Policing has long been the sharp edge of a political sword used to cut the heart out of Black resistance. Policing is not only oppressive. It is causal and symptomatic of the conditions in which violence thrives. The very instrument that reproduces anti-Black racism cannot be the same tool that saves Black people. “A dysfunctional, punitive and reactive criminal justice system,” Currie states, “helps to breed violence not only by what it does to people but by what it does not do — not only through the ways in which it actively harms people, but through what it passively fails to do for them.” Since the end of slavery, law enforcement officials “have not only failed to reliably protect Black Americans against violence in their communities but, all too often, have contributed to it.”

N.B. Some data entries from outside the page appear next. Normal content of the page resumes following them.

(** What the end of the function literal of [Do] does. *)
Lemma Do_process_run app p resultKey load ctx blob isSave :
  let pctx := processCtx app ctx in
  let run := Imagor.process_loop pctx p load (Imagor.Processors app) blob None in
  let out := value run in
  Imagor.Do_process app p resultKey load ctx blob isSave
  = ((out, tt),
     trace run
     ++ (match snd out with
         | None => puts (saveCtx app pctx) (Imagor.ResultStorages app) resultKey (fst out)
         | Some _ => []
         end)
     ++ (match snd out with
         | Some _ => if isSave
                     then deletes pctx (Imagor.Storages app) (p_Image p) else []
         | None => []
         end)).
Proof.
  intros pctx run out. subst out run pctx. unfold Imagor.Do_process, processCtx.
  destruct (Imagor.process_loop _ _ _ _ _ _) as [[b [e|]] t]; simpl.
  - destruct isSave; simpl; by rewrite ?app_nil_r.
  - destruct (Imagor.ResultStorages app); simpl; by rewrite ?app_nil_r.
Qed.

Lemma process_loop_declined ctx p load processors blob err :
  Forall (declines ctx p load blob) processors ->
  value (Imagor.process_loop ctx p load processors blob err) = (blob, err).
Proof.
  induction 1 as [|q rest (b & Hq & Hb) _ IH]; [done|].
  rewrite process_loop_cons, Hq. rewrite decide_True by done. by rewrite Hb.
Qed.

(** *** The result-cache probe *)

Lemma stat_ok_Some res stat : stat_ok res = Some stat -> res = (Some stat, None).
Proof. destruct res as [[?|] [?|]]; simpl; congruence. Qed.

Lemma storageStat_loop_first ctx key storages last :
  stat_ok last = None ->
  match stat_ok (Imagor.storageStat_loop ctx key storages last) with
  | Some stat => first_stat ctx key storages stat
  | None => Forall (fun s => stat_ok (Imagor.s_Stat s ctx key) = None) storages
  end.
Proof.
  revert last. induction storages as [|s rest IH]; intros last Hlast; simpl.
  - by rewrite Hlast.
  - destruct (stat_ok (Imagor.s_Stat s ctx key)) as [stat|] eqn:Hs.
    + rewrite (stat_ok_Some _ _ Hs). simpl. exists [], s, rest.
      split; [done|]. split; [done|]. by rewrite (stat_ok_Some _ _ Hs).
    + specialize (IH (Imagor.s_Stat s ctx key) Hs).
      assert (match Imagor.s_Stat s ctx key with
              | (Some stat, None) => (Some stat, None)
              | other => Imagor.storageStat_loop ctx key rest other
              end = Imagor.storageStat_loop ctx key rest (Imagor.s_Stat s ctx key)) as ->.
      { destruct (Imagor.s_Stat s ctx key) as [[?|] [?|]]; simpl in Hs; congruence. }
      destruct (stat_ok (Imagor.storageStat_loop ctx key rest _)) as [stat|].
      * destruct IH as (pre & s' & post & -> & Hpre & Hs').
        exists (s :: pre), s', post. repeat split; [|done]. by constructor.
      * by constructor.
Qed.

Lemma first_stat_unique ctx key storages stat1 stat2 :
  first_stat ctx key storages stat1 -> first_stat ctx key storages stat2 ->
  stat1 = stat2.
Proof.
  intros (pre1 & s1 & post1 & Heq1 & Hpre1 & Hs1).
  revert storages Heq1.
  induction Hpre1 as [|s pre Hs _ IH]; intros storages Heq1
    (pre2 & s2 & post2 & Heq2 & Hpre2 & Hs2); subst storages.
  - destruct pre2 as [|s' pre2]; simpl in Heq2; injection Heq2 as <- ?.
    + congruence.
    + apply Forall_cons in Hpre2 as [Hs' _]. congruence.
  - destruct pre2 as [|s' pre2]; simpl in Heq2; injection Heq2 as <- Heq2.
    + congruence.
    + apply Forall_cons in Hpre2 as [_ Hpre2].
      apply (IH _ eq_refl). exists pre2, s2, post2. by repeat split.
Qed.

Lemma first_stat_none ctx key storages stat :
  Forall (fun s => stat_ok (Imagor.s_Stat s ctx key) = None) storages ->
  ~ first_stat ctx key storages stat.
Proof.
  intros Hall (pre & s & post & -> & _ & Hs).
  apply Forall_app in Hall as [_ Hall].
  apply Forall_cons in Hall as [Hs' _]. congruence.
Qed.

(** C7. For every hit of the result cache (a load of the result key with a
    nil error and a non-empty blob, or any blob in meta mode) found with the
    modified-time check enabled and an origin storage: the probe returns the
    blob if the origin has a stat for the result key, some source storage has
    a stat for the image key, and the time of the result is not before the
    time reported by the first source storage whose stat succeeds; in every
    other case the hit is ignored and the probe returns no blob. *)
Theorem loadResult_fresh app r resultKey imageKey metaMode blob origin :
  Imagor.load app r (Imagor.ResultStorages app) [] resultKey metaMode
  = (blob, Some origin, None) ->
  negb (isBlobEmpty blob) || metaMode = true ->
  Imagor.ModifiedTimeCheck app = true ->
  let fresh :=
    exists resStat sourceStat,
      stat_ok (Imagor.s_Stat origin (rctx r) resultKey) = Some resStat
      /\ first_stat (rctx r) imageKey (Imagor.Storages app) sourceStat
      /\ ModifiedTime sourceStat <= ModifiedTime resStat in
  (fresh /\ Imagor.loadResult app r resultKey imageKey metaMode = blob)
  \/ (~ fresh /\ Imagor.loadResult app r resultKey imageKey metaMode = None).
Proof.
  intros Hload Hhit Hcheck fresh. subst fresh.
  unfold Imagor.loadResult. rewrite Hload, Hhit, Hcheck.
  destruct (stat_ok (Imagor.s_Stat origin (rctx r) resultKey)) as [resStat|] eqn:Hres.
  - rewrite (stat_ok_Some _ _ Hres).
    pose proof (storageStat_loop_first (rctx r) imageKey (Imagor.Storages app)
                  (None, None) eq_refl) as Hsrc.
    unfold Imagor.storageStat.
    destruct (stat_ok (Imagor.storageStat_loop _ _ _ _)) as [sourceStat|] eqn:Hok.
    + rewrite (stat_ok_Some _ _ Hok).
      unfold Before.
      destruct (ModifiedTime resStat <? ModifiedTime sourceStat) eqn:Hlt; simpl.
      * right. split; [|done]. intros (rs & ss & Hrs & Hss & Hle).
        injection Hrs as <-.
        rewrite (first_stat_unique _ _ _ _ _ Hss Hsrc) in Hle.
        apply Z.ltb_lt in Hlt. lia.
      * left. split; [|done]. exists resStat, sourceStat.
        apply Z.ltb_ge in Hlt. by repeat split.
    + right. split.
      * intros (rs & ss & _ & Hss & _). by apply first_stat_none in Hss.
      * by destruct (Imagor.storageStat_loop _ _ _ _) as [[?|] [?|]].
  - right. split.
    + intros (rs & ss & Hrs & _). congruence.
    + by destruct (Imagor.s_Stat origin _ _) as [[?|] [?|]].
Qed.

(** *** Rendering *)

(** C9, as amended. For every GET or HEAD request of an image (a path that is
    neither the root nor a params request), whatever the state of the
    caller's context: when the error [Do] returns is or wraps
    [context.Canceled], the response is 499 with no body; when [Do] returns
    another error, the status is the code of the wrapped error; when it
    returns no error, the status is 200. (A non-empty blob is taken to be
    non-nil.) *)
Theorem ServeHTTP_canceled app r :
  Method r = "GET" \/ Method r = "HEAD" ->
  EscapedPath r ≠ "/" -> EscapedPath r ≠ "" ->
  p_Params (Parse (EscapedPath r)) = false ->
  let res := checkBlob (value (Imagor.Do app r (Parse (EscapedPath r)))) in
  (isBlobEmpty (fst res) = false -> fst res ≠ None) ->
  let resp := value (Imagor.ServeHTTP app r) in
  (errors_Is (snd res) Canceled = true -> status resp = 499 /\ body resp = NoBody)
  /\ (errors_Is (snd res) Canceled = false ->
      status resp = match snd res with
                    | Some e => Code (WrapError e)
                    | None => 200
                    end).
Proof.
  intros Hm Hroot Hempty Hparams res Hnil resp. subst resp res.
  unfold Imagor.ServeHTTP.
  assert (negb (bool_decide (Method r = "GET")) && negb (bool_decide (Method r = "HEAD"))
          = false) as ->.
  { destruct Hm as [-> | ->]; done. }
  rewrite (bool_decide_eq_false_2 _ Hroot), (bool_decide_eq_false_2 _ Hempty), Hparams.
  simpl. rewrite value_bind.
  destruct (checkBlob (value (Imagor.Do app r (Parse (EscapedPath r)))))
    as [blob err] eqn:Hres. simpl in *.
  destruct err as [e|]; simpl.
  - destruct (isBlobEmpty blob) eqn:Hb; [|destruct blob as [b|]; [|by destruct Hnil]];
      (destruct (errors_Is_chain e Canceled); simpl;
       [by split|split; [done|intros _]];
       destruct (Imagor.DisableErrorBody app); simpl; [done|];
       try destruct (blob_NewReader b); done).
  - split; [done|intros _].
    destruct blob as [b|].
    + destruct (if p_Meta _ then blob_Meta b else None); simpl; [done|].
      destruct (isBlobEmpty (Some b)); simpl; [done|].
      by destruct (blob_NewReader b).
    + destruct (isBlobEmpty None) eqn:Hb; simpl; [done|by destruct Hnil].
Qed.

(** *** The pass sentinel at the surface *)

Lemma scan_all_failed hs blob err :
  Forall (fun h => isBlobEmpty (h_blob h) = true) hs ->
  scan hs blob err = inr (blob, latest_err hs err).
Proof.
  intros Hall. revert err. induction Hall as [|h rest Hh _ IH]; intros err; simpl; [done|].
  rewrite Hh. simpl. apply IH.
Qed.

(** A loader of the earlier engine that fails without a file. *)
Lemma legacy_load_loop_failed loadReq image loaders file err :
  Forall (fun l => Legacy.IsFileEmpty (fst (Legacy.l_Load l loadReq image)) = true
                   /\ snd (Legacy.l_Load l loadReq image) ≠ None) loaders ->
  Legacy.load_loop loadReq image loaders file err
  = (file,
     fold_left (fun _ l => snd (Legacy.l_Load l loadReq image)) loaders err,
     None).
Proof.
  intros Hall. revert err. induction Hall as [|l rest [Hf He] _ IH]; intros err; simpl; [done|].
  destruct (Legacy.l_Load l loadReq image) as [f [e|]]; simpl in *; [|done].
  rewrite Hf. simpl. apply IH.
Qed.

Lemma legacy_respond_no_pass lapp p res :
  body (Legacy.respond lapp p res) ≠ ErrorJSON ErrPass.
Proof.
  destruct res as [[file meta] err]. unfold Legacy.respond.
  destruct (Legacy.IsFileEmpty file), file as [f|]; simpl;
    destruct meta as [m|]; try destruct (p_Meta p); simpl; try done;
    destruct err as [e0|]; simpl; try done;
    destruct (Legacy.WrapError e0) as [e| | | |]; simpl; try done;
    repeat match goal with |- context [if ?c then _ else _] => destruct c; simpl end;
    try done; subst; congruence.
Qed.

This summer the activist and author Kimberly Jones articulated with equal parts reason and rage what Currie’s book seeks to expose and end. Standing outside of a boarded-up store in the midst of Atlanta’s civil unrest, she explained that Black people couldn’t burn down their own communities because “we don’t own anything.” She continued: “You broke the contract when you killed us in the streets. … You broke the contract when for 400 years, we played your game and built your wealth. … As far as I’m concerned they can burn this bitch to the ground and it still wouldn’t be enough. And they are lucky that what Black people are looking for is equality and not revenge.”
So, what now? In his final chapter, called “Remedies,” Currie doesn’t cover new ground, but by linking public investments to violence reduction, he is, in effect, joining the activists calling for defunding the police by reinvesting in the most disadvantaged communities. His solutions include a jobs guarantee with living wages and meaningful work. He calls for huge investments in hiring to rebuild the public infrastructure of schools, hospitals, transportation and environmental remediation akin to a Green New Deal for Black America.
But it’s up to white Americans to make this choice.